TASK INSTRUCTIONS » Here are some records. Print all of them exactly.

STORED DATA below:

(** Modelled from the spec: the application under test is not part of the
    repository.  The specification has it as a black box that keeps its
    tasks in the persisted store, under the one key [tasks], and says of a
    reload made after the storages were cleared that it returns the
    application to its initial, empty state.  So a reload starts the
    application again from what the store holds under [tasks]: with the
    key absent it holds no task; with the key present it holds what it
    makes of the stored text, [restore]; the storages stay as they are
    (the repository's bug report has the application write to the store
    when a task is added, and at no other time: Bug 2). *)
Definition reload_application (restore : string → list Task) (pg : Page) : Page :=
  {| storages := storages pg;
     held := match localStorage (storages pg) !! "tasks" with
             | Some text => restore text
             | None => []
             end |}.

Definition stored_empty_text : Storages :=
  {| localStorage := {[ "tasks" := "" ]}; sessionStorage := ∅ |}.

Definition stored_garbage : Storages :=
  {| localStorage := {[ "tasks" := "not json" ]};
     sessionStorage := {[ "draft" := "x" ]} |}.

(** A page whose application shows a task and whose store holds a text
    that is not JSON. *)
Definition page_in_use : Page :=
  {| storages := stored_garbage; held := [default_task] |}.

(** ** TaskManagerPage *)

(** What the locators of the page object can tell apart in the rendered
    page: the task cards ([.task-item]) with their heading, the description,
    importance and label they show, and their buttons; and the text inputs,
    text areas and selects found inside task cards, each kind in document
    order. *)
Record Card : Type := mkCard {
  h3 : string;
  p_description : string;
  p_importance : string;
  p_label : string;
  buttons : list string
}.

Record Dom : Type := mkDom {
  cards : list Card;
  textInputs : list string;
  textareas : list string;
  selects : list string
}.

(** A button, by the index of its card and its index inside the card. *)
Definition Element : Type := nat * nat.

Definition to_lower (c : ascii) : ascii :=
  if is_A_Z c then ascii_of_nat (nat_of_ascii c + 32) else c.

Fixpoint starts_with (fold : ascii → ascii) (p s : string) : bool :=
  match p, s with
  | EmptyString, _ => true
  | String a p', String b s' =>
      bool_decide (fold a = fold b) && starts_with fold p' s'
  | String _ _, EmptyString => false
  end.

Fixpoint contains (fold : ascii → ascii) (s needle : string) : bool :=
  starts_with fold needle s
  || match s with
     | String _ s' => contains fold s' needle
     | EmptyString => false
     end.

(** [:has-text("needle")]: the text holds the needle somewhere, whatever
    the case of the letters.  This is the driver's test on plain texts
    ([plain_text] below); the driver also folds runs of white space into
    one space before it compares, and a needle pasted into a selector
    between double quotes must hold no double quote and no backslash. *)
Definition has_text (text needle : string) : bool := contains to_lower text needle.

End of STORED DATA.

ANSWER TO THE PROBLEM »
(** Modelled from the spec: the application under test is not part of the
    repository.  The specification has it as a black box that keeps its
    tasks in the persisted store, under the one key [tasks], and says of a
    reload made after the storages were cleared that it returns the
    application to its initial, empty state.  So a reload starts the
    application again from what the store holds under [tasks]: with the
    key absent it holds no task; with the key present it holds what it
    makes of the stored text, [restore]; the storages stay as they are
    (the repository's bug report has the application write to the store
    when a task is added, and at no other time: Bug 2). *)
Definition reload_application (restore : string → list Task) (pg : Page) : Page :=
  {| storages := storages pg;
     held := match localStorage (storages pg) !! "tasks" with
             | Some text => restore text
             | None => []
             end |}.

Definition stored_empty_text : Storages :=
  {| localStorage := {[ "tasks" := "" ]}; sessionStorage := ∅ |}.

Definition stored_garbage : Storages :=
  {| localStorage := {[ "tasks" := "not json" ]};
     sessionStorage := {[ "draft" := "x" ]} |}.

(** A page whose application shows a task and whose store holds a text
    that is not JSON. *)
Definition page_in_use : Page :=
  {| storages := stored_garbage; held := [default_task] |}.

(** ** TaskManagerPage *)

(** What the locators of the page object can tell apart in the rendered
    page: the task cards ([.task-item]) with their heading, the description,
    importance and label they show, and their buttons; and the text inputs,
    text areas and selects found inside task cards, each kind in document
    order. *)
Record Card : Type := mkCard {
  h3 : string;
  p_description : string;
  p_importance : string;
  p_label : string;
  buttons : list string
}.

Record Dom : Type := mkDom {
  cards : list Card;
  textInputs : list string;
  textareas : list string;
  selects : list string
}.

(** A button, by the index of its card and its index inside the card. *)
Definition Element : Type := nat * nat.

Definition to_lower (c : ascii) : ascii :=
  if is_A_Z c then ascii_of_nat (nat_of_ascii c + 32) else c.

Fixpoint starts_with (fold : ascii → ascii) (p s : string) : bool :=
  match p, s with
  | EmptyString, _ => true
  | String a p', String b s' =>
      bool_decide (fold a = fold b) && starts_with fold p' s'
  | String _ _, EmptyString => false
  end.

Fixpoint contains (fold : ascii → ascii) (s needle : string) : bool :=
  starts_with fold needle s
  || match s with
     | String _ s' => contains fold s' needle
     | EmptyString => false
     end.

(** [:has-text("needle")]: the text holds the needle somewhere, whatever
    the case of the letters.  This is the driver's test on plain texts
    ([plain_text] below); the driver also folds runs of white space into
    one space before it compares, and a needle pasted into a selector
    between double quotes must hold no double quote and no backslash. *)
Definition has_text (text needle : string) : bool := contains to_lower text needle.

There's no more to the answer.